10 Money Habits of Financially Stable People

Last Updated on May 17, 2026 2:26 am by Maxwell Aliang’ana

Stability Is a Set of Behaviours, Not a Salary

Financial stability is what most Kenyans envision when they think of it: a big paycheck, a bountiful bank account or an inheritance. Walk into any estate in Nairobi and you will find individuals who have Ksh 150,000 per month income, but spend the entire month without enough money to take care of their basic needs, while others with Ksh 40,000 monthly income own land, run side businesses and sleep in peace at night. It is not income that is the difference. It is habit. However, financially stable people have in common certain types of behavior that are not based on luck, but on discipline. Anyone can learn these habits, repeat them, and they’re remarkably easy. This article examines 10 particular money habits that make the difference between those who are doing well and those who aren’t, and provides a few examples of each one for Kenyan earners of all income levels.
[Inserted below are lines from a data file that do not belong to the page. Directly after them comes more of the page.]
(** C31: Registering a hook of a registered FSM with TFW_GFSM_HOOK_PRIORITY_ANY on a state that can be hooked, in sound tables ([tables_ok]), has
    exactly three results.  When all priorities
    of the state are taken it is -EBUSY, and when one is free but the hooked FSM is not registered it is -ENOENT; the tables do
    not change.  When one is free and the FSM is registered it is the first free priority: the hook is called behind those of
    higher priority and in front of the others, the hooks of other states and the handlers stay as they are, and hooks without
    gaps stay without gaps.  The tables stay sound. *)
Theorem gfsm_register_correct {W} (T : GfsmTables W) (fsm state g st : Z) :
  tables_ok T -> 0 <= fsm < TFW_FSM_NUM -> zlen (fsm_htbl T) = TFW_FSM_NUM -> w_state state <> 0 ->
  fsm_ok T g -> __GFSM_FSM st = g -> 0 <= st < 2 ^ 13 ->
  let s := w_state state in
  exists r T', tfw_gfsm_register_hook T fsm TFW_GFSM_HOOK_PRIORITY_ANY state g st = Ok (r, T') /\ tables_ok T'
    /\ ((forall p, 0 <= p < 16 -> bit_at T fsm p s = Some true) /\ r = - EBUSY /\ T' = T
        \/ exists p, 0 <= p < 16 /\ (forall q, 0 <= q < p -> bit_at T fsm q s = Some true) /\ bit_at T fsm p s = Some false
           /\ (zget (fsm_htbl T) fsm = Some None /\ r = - ENOENT /\ T' = T
               \/ (exists h, zget (fsm_htbl T) fsm = Some (Some h)) /\ r = p /\ fsm_htbl T' = fsm_htbl T
                  /\ hooks_on T (seqZ 0 16) fsm s = hooks_on T (seqZ 0 p) fsm s ++ hooks_on T (seqZ (p + 1) (15 - p)) fsm s
                  /\ hooks_on T' (seqZ 0 16) fsm s
                     = hooks_on T (seqZ 0 p) fsm s ++ (g, w_state st) :: hooks_on T (seqZ (p + 1) (15 - p)) fsm s
                  /\ (forall f x, 0 <= x < 32 -> (f, x) <> (fsm, s) -> hooks_on T' (seqZ 0 16) f x = hooks_on T (seqZ 0 16) f x)
                  /\ (no_gaps T -> no_gaps T'))).
Proof.
  intros TOK Hf Hht Hs0 Hg Est Hst s. pose proof (w_state_range state) as Hs. change (w_state state) with s in Hs, Hs0.
  unfold tfw_gfsm_register_hook. cbv zeta. fold (w_state state). fold s. rewrite (proj2 (Z.eqb_neq s 0) Hs0).
  change (TFW_GFSM_HOOK_PRIORITY_ANY =? TFW_GFSM_HOOK_PRIORITY_ANY) with true. cbn [andb].
  change (seqZ TFW_GFSM_HOOK_PRIORITY_HIGH TFW_GFSM_HOOK_PRIORITY_NUM) with (seqZ 0 (Z.of_nat 16)).
  destruct (free_prio_ok T fsm s TOK Hf Hs 0 16) as (p & -> & Hp & Hset & Hfree); [lia | lia |].
  unfold TFW_GFSM_HOOK_PRIORITY_NUM, TFW_GFSM_PRIO_N. destruct (Z.eqb_spec p 16) as [-> | Hne].
  { exists (- EBUSY), T. split; [done |]. split; [done |]. left. split_and!; [| done | done]. intros q Hq. apply Hset. lia. }
  specialize (Hfree ltac:(lia)). fold (hook_shift p s). destruct (hook_at_some T fsm s TOK Hf Hs p) as [h Hh]; [lia |]. rewrite Hh.
  assert (H0 : fsm_id h = 0).
  { unfold bit_at in Hfree. destruct (bm_at T fsm p) as [bm|] eqn:Eb; [| done]. cbn in Hfree. injection Hfree as Et.
    by eapply (to_free T TOK fsm p s bm h). }
  rewrite H0. cbn [negb Z.eqb]. destruct (zget_Some (fsm_htbl T) fsm) as [hd Ehd]; [rewrite Hht; done |]. rewrite Ehd. destruct hd as [hd|].
  2: { exists (- ENOENT), T. split; [done |]. split; [done |]. right. exists p. split_and!; [lia | lia | done | done |]. by left. }
  assert (Hg16 : u16 g = g) by (destruct Hg as [Hg _]; unfold TFW_FSM_NUM in Hg; apply Z.mod_small; lia). rewrite Hg16.
  destruct (set_hook_ok T fsm s TOK Hf Hs p g st (MkHook st g)) as (T1 & bm & T2 & -> & -> & -> & Htbl & B & H & TOK2); [lia | done | done | done | done | done |].
  exists p, T2. split; [done |]. split; [done |]. right. exists p. split_and!; [lia | lia | done | done |]. right.
  destruct (hooks_inserted T fsm s TOK Hf Hs T2 p (MkHook st g)) as (be & bh & HT & HT2 & -> & ->); [lia | done | | | |].
  - rewrite B by done. by rewrite decide_True by done.
  - rewrite H by (done || lia). by rewrite decide_True by done.
  - intros q Hq Hqp. rewrite B, H by lia. by rewrite !decide_False by tauto.
  - split_and!; [by exists hd | done | done | done | done | |].
    + intros f x Hx Hfx. apply hooks_on_ext. intros q Hq%elem_of_seqZ. rewrite B, H by lia. by rewrite !decide_False by (intros (-> & _ & ->); done).
    + intros NG f q1 q2 x Hx Hq. rewrite !B by done. destruct (decide (f = fsm /\ q1 = p /\ x = s)); [done |].
      destruct (decide (f = fsm /\ q2 = p /\ x = s)) as [(-> & -> & ->) |]; [intros _; apply Hset; lia | by apply NG].
Qed.

(** ** Examples *)

(** HTTP announces a whole request and returns what the hooks say; Frang blocks and finishes.  The world is the list of the
    handlers that ran. *)
Definition ex_http (w : list Z) : hprog (list Z) := HMove (GFSM_STATE TFW_FSM_HTTP 2) (w ++ [0]) (fun r w => HRet r w).
Definition ex_frang (w : list Z) : hprog (list Z) :=
  HMove (GFSM_STATE TFW_FSM_FRANG_REQ 31) (w ++ [2]) (fun _ w => HRet GFSM_BLOCK w).
Definition ex_pass (w : list Z) : hprog (list Z) := HRet GFSM_PASS (w ++ [3]).

Definition ex_tables0 : GfsmTables (list Z) :=
  MkTables [Some ex_http; None; Some ex_frang; Some ex_pass; None] (fsm_hooks (W := list Z) gfsm_init) (fsm_hooks_bm (W := list Z) gfsm_init).

(** The tables with the hooks of a list of FSMs on a whole request. *)
Fixpoint ex_tables (gs : list Z) (T : GfsmTables (list Z)) : GfsmTables (list Z) :=
  match gs with
  | [] => T
  | g :: gs =>
      match tfw_gfsm_register_hook T TFW_FSM_HTTP TFW_GFSM_HOOK_PRIORITY_ANY (GFSM_STATE TFW_FSM_HTTP 2) g (GFSM_STATE g 0) with
      | Ok (_, T) => ex_tables gs T
      | Bug => T
      end
  end.
(** [|A| - b], within a [long] when [A] has one limb. *)
Lemma sub_int_spec X A x a b st :
  obj st !! X = Some x -> obj st !! A = Some a -> limbs_ok (m_p x) -> mpi_ok a ->
  m_s x = 1 -> 0 <= b < 2 ^ 63 -> (m_used a <= m_limbs x)%nat ->
  (m_used a = 1%nat -> mag a - b < 2 ^ 63) ->
  wp (ttls_mpi_sub_int X A b) (fun _ => mres X (m_limbs x) (mag a - b) st) st.
Proof.
  intros HX HA Hox Hoa Hs Hb Hl Hfit. pose proof (ok_used a Hoa).
  unfold ttls_mpi_sub_int. do 2 (mstep; mstep). mstep. mstep.
  { rewrite Hs. simpl. rewrite orb_false_r. apply Z.ltb_ge. lia. }
  destruct (Nat.ltb_spec 1 (m_used a)) as [Hu|Hu].
  - mstep. apply wp_local. intros T HT. cbv beta.
    destruct (ok_limb 1 b) as [Hok Hmag]; [by left | unfold is_u64; lia | done |].
    assert (X <> T) by congruence. assert (A <> T) by congruence.
    pose proof (mag_ge_base a Hoa Hu) as Hbase.
    set (st1 := upd T (MkMpi 1 1 [b]) st).
    assert (HX1 : obj st1 !! X = Some x) by (subst st1; by rewrite obj_upd_ne).
    assert (HA1 : obj st1 !! A = Some a) by (subst st1; by rewrite obj_upd_ne).
    mstep. eapply wp_mono.
    { apply (mpi_sub_x86_64_spec st1 X 0 A 0 T 0 x a (MkMpi 1 1 [b])); try done; try lia;
        [apply obj_upd_eq | apply Hoa | apply Hok |].
      rewrite !drop_0. unfold mag in *. simpl in *. change BASE with (2 ^ 64) in *. lia. }
    intros ? st' (r & -> & Hlr & Hr & Hv). rewrite !drop_0 in Hv. fold (mag a) in Hv.
    simpl in Hv. rewrite Z.mul_0_r, Z.add_0_r in Hv.
    mstep. apply wp_free. unfold spl. subst st1.
    rewrite dealloc_upd_ne, dealloc_upd_eq, dealloc_none by done.
    set (x1 := with_p x (list_inserts 0 r (m_p x))).
    assert (exists a1, obj (upd X x1 st) !! A = Some a1 /\ m_used a1 = m_used a) as (a1 & Ha1 & Eu).
    { destruct (decide (A = X)) as [->|].
      - exists x1. split; [apply obj_upd_eq |]. simpl. congruence.
      - exists a. by rewrite obj_upd_ne. }
    mstep. eapply wp_mpi_get; [done |]. rewrite Eu.
    assert (Hlp : (length r <= length (m_p x))%nat) by (unfold m_limbs in *; lia).
    eapply wp_fixup; [apply obj_upd_eq | unfold m_limbs; simpl; rewrite length_inserts; lia
      | by apply limbs_ok_inserts |].
    simpl. intros u Hu' Hval Hn. rewrite upd_upd.
    rewrite (take_inserts_le (m_used a)), (take_ge r) in Hval, Hn by lia. rewrite Hs.
    destruct (mpi_ok_intro 1 u (list_inserts 0 r (m_p x)) (mag a - b)) as [Hk Hkv];
      [by left | rewrite length_inserts; lia | by apply limbs_ok_inserts | lia | rewrite <- Hv; done | done |].
    eexists. split_and!; [done | done | unfold m_limbs; simpl; apply length_inserts | lia].
  - specialize (Hfit ltac:(lia)). pose proof (mag_bounds a Hoa).
    mstep. eapply wp_rd; [done | apply mag_1; [done | lia] |].
    destruct (Z.leb_spec b (mag a)).
    + rewrite s64_small by lia. eapply wp_mono; [apply (lset_spec X x); [done | done | lia | lia] |].
      intros ? ? (m & -> & Hk & Hlm & Hv & _). by exists m.
    + rewrite s64_small by lia. mstep.
      eapply wp_mono; [apply (lset_spec X x); [done | done | lia | lia] |].
      intros ? ? (m & -> & Hk & Hlm & Hv & _). eapply wp_set_s; [apply obj_upd_eq |]. rewrite upd_upd.
      pose proof (mval_sgn m Hk). pose proof (ok_sign m Hk). pose proof (mag_bounds m Hk).
      assert (Hm : mag m = b - mag a) by (rewrite <- mval_abs by done; lia).
      destruct (mpi_ok_intro (-1) (m_used m) (m_p m) (b - mag a)) as [Hk' Hv'];
        [by right | apply (ok_used m Hk) | apply Hk | done | | lia |].
      { pose proof (ok_norm m Hk) as Hn. by rewrite Hm in Hn. }
      eexists. split_and!; [done | done | done | lia].
Qed.

(** ** Bit lengths *)

#[global] Transparent BASE.
Lemma bpow_pow2 n : bpow n = 2 ^ (64 * Z.of_nat n).
Proof. unfold bpow, BASE. rewrite <- Z.pow_mul_r; lia. Qed.
#[global] Opaque BASE.

Lemma fls64_spec v n : 0 <= n -> 2 ^ n <= v < 2 ^ (n + 1) -> fls64 v = n + 1.
Proof.
  intros Hn Hv. pose proof (pow2_pos n Hn). unfold fls64.
  rewrite (proj2 (Z.eqb_neq v 0)) by lia. f_equal. apply Z.log2_unique; [done |].
  by rewrite <- Z.add_1_r.
Qed.

Lemma fls64_bounds v : 0 < v -> 0 < fls64 v /\ 2 ^ (fls64 v - 1) <= v < 2 ^ fls64 v.
Proof.
  intros Hv. unfold fls64. rewrite (proj2 (Z.eqb_neq v 0)) by lia.
  pose proof (Z.log2_spec v Hv). pose proof (Z.log2_nonneg v).
  replace (Z.log2 v + 1 - 1) with (Z.log2 v) by lia. rewrite Z.add_1_r. lia.
Qed.

Lemma fls64_shift v k : 0 < v -> 0 <= k -> fls64 (v * 2 ^ k) = fls64 v + k.
Proof.
  intros Hv Hk. destruct (fls64_bounds v Hv) as [Hp Hb].
  replace (fls64 v + k) with (fls64 v + k - 1 + 1) by lia. apply fls64_spec; [lia |].
  replace (fls64 v + k - 1) with (fls64 v - 1 + k) by lia.
  replace (fls64 v - 1 + k + 1) with (fls64 v + k) by lia.
  rewrite !Z.pow_add_r by lia. pose proof (pow2_pos k Hk). nia.
Qed.
Lemma top3_lt X Y t m :
  bpow t <= Y -> 0 <= X < Y * bpow m -> top3 X (t + m) < (top2 Y t + 1) * BASE.
Proof.
  intros HY HX. destruct (top2_pos Y t HY) as [_ H2]. destruct (top3_bounds X (t + m) ltac:(lia)) as [_ H3].
  pose proof (bpow_pos t). pose proof (bpow_pos m). pose proof BASE_pos. rewrite bpow_add in H3.
  apply (Z.mul_lt_mono_pos_r (bpow t * bpow m)); [nia |].
  assert (X * BASE * BASE < Y * bpow m * BASE * BASE) by nia.
  assert (Y * BASE * (bpow m * BASE) <= (top2 Y t + 1) * bpow t * (bpow m * BASE)).
  { apply Z.mul_le_mono_nonneg_r; nia. }
  lia.
Qed.

Lemma wp_seq3 {S A B C D} (m : SM S A) (k : SM S B) (l : SM S C) (n : SM S D) P s :
  wp (m ;;; k ;;; l) (fun _ => wp n P) s -> wp (m ;;; k ;;; l ;;; n) P s.
Proof.
  unfold wp, sm_bind. destruct (m s) as [[a s1]|]; [| done]. destruct (k s1) as [[b s2]|]; [| done].
  by destruct (l s2) as [[c s3]|].
Qed.

(** ** The working set of a division *)

Section DivState.
Context (X Y Q T1 T2 : nat).
Hypothesis Hdis : NoDup [X; Y; Q; T1; T2].

Record dst (st0 st : MpiMem) (x y q t1 t2 : TlsMpi) : Prop := {
  dst_X : obj st !! X = Some x;
  dst_Y : obj st !! Y = Some y;
  dst_Q : obj st !! Q = Some q;
  dst_T1 : obj st !! T1 = Some t1;
  dst_T2 : obj st !! T2 = Some t2;
  dst_frame : forall Z, Z ∉ [X; Y; Q; T1; T2] -> obj st !! Z = obj st0 !! Z;
  dst_junk : junk st = junk st0
}.

Lemma dst_distinct : X <> Y /\ X <> Q /\ X <> T1 /\ X <> T2 /\ Y <> Q /\ Y <> T1 /\ Y <> T2 /\
  Q <> T1 /\ Q <> T2 /\ T1 <> T2.
Proof.
  clear -Hdis. rewrite !NoDup_cons in Hdis. destruct Hdis as (H1 & H2 & H3 & H4 & _).
  set_unfold. naive_solver.
Qed.

Ltac dst_tac := intros [HX HY HQ HT1 HT2 Hf Hj];
  destruct dst_distinct as (? & ? & ? & ? & ? & ? & ? & ? & ? & ?); constructor;
  first [ apply obj_upd_eq | rewrite obj_upd_ne by congruence; assumption
        | intros Z HZ; rewrite obj_upd_ne by (intros ->; apply HZ; set_solver); by apply Hf | done ].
Habit One: They Know Exactly Where Their Money Goes

Well off financially, never guess their expenditure. It is not because they feel threatened, but because they value their own work, they keep an eye on every single shilling. The average Kenyan who is not a money tracker borrows KSh 5, 000 from an ATM, pays KSh 300 for fare, spends KSh 500 for a lunch and KSh 200 for a soft drink and when it gets evening time, he says to himself “Where did the money go”. The stable person, on the other hand, employs a plain notebook, an excel spreadsheet and even the M-Pesa statement to classify each and every bit of spending. They don’t have to do this for all their lives. The big leaks typically can be spotted after three months of careful monitoring. If you are aware that you are spending Kshs 3500.00 monthly on airtime which you don’t use and another Kshs 2000 monthly on delivery fees, you can make a conscious decision to stop. Ignorance is expensive. Knowledge is a budget budget.

Habit Two: They Pay Themselves First, Not Last

Kenyan earners make the most common financial mistake of saving what’s left after paying. There is no natural limit to spending and so nothing can ever be left. This equation is reversed by financially stable people. When they get paid they put a certain amount of their take-home pay into a savings account or money market fund before paying their rent or buying their food, before sending money home, etc. This is referred to as ‘paying yourself first’. If a person’s salary is KSh 50,000 and is saving 20 per cent of it, he will be moving KSh 10,000 immediately to a stable person. They then have the remaining Ksh 40,000 to live on. The constraint helps to make better spending decisions. After three months the brain adapts. You no longer feel bad and begin to feel like you have control. It’s all about automation. Make a regular transfer to a savings wallet, using a standing order from your bank or a regular M-Pesa transfer. Where there’s no money there you won’t miss it.

Habit Three: They Distinguish Between an Emergency and an Inconvenience

Those who are financially stable have an emergency fund and even more important, they have a clear idea of what is an emergency. A real emergency is a situation that poses a risk to your life and/or livelihood. Admission to the medical hospital, a huge repair job on your car that you can’t do without getting to work, or a sudden eviction notice. All other things are inconveniences. It could be a friend’s big day or a sibling’s school trip, a discount TV sale or an upgrade to the phone. The stable person does not dip into his/her emergency fund for mishaps. Having discovered that a small cause will produce a large effect, they are getting ready to break the rule for a larger cause. This practice is even more essential in Kenya where emergencies such as funerals, and sudden illnesses are frequent. Safeguard your emergency fund. Let it be in another account that is separate from your M-Pesa or Debit card. Make it difficult to gain access to. The higher the barrier for spending, the more you will be inclined to not spend it for a real emergency.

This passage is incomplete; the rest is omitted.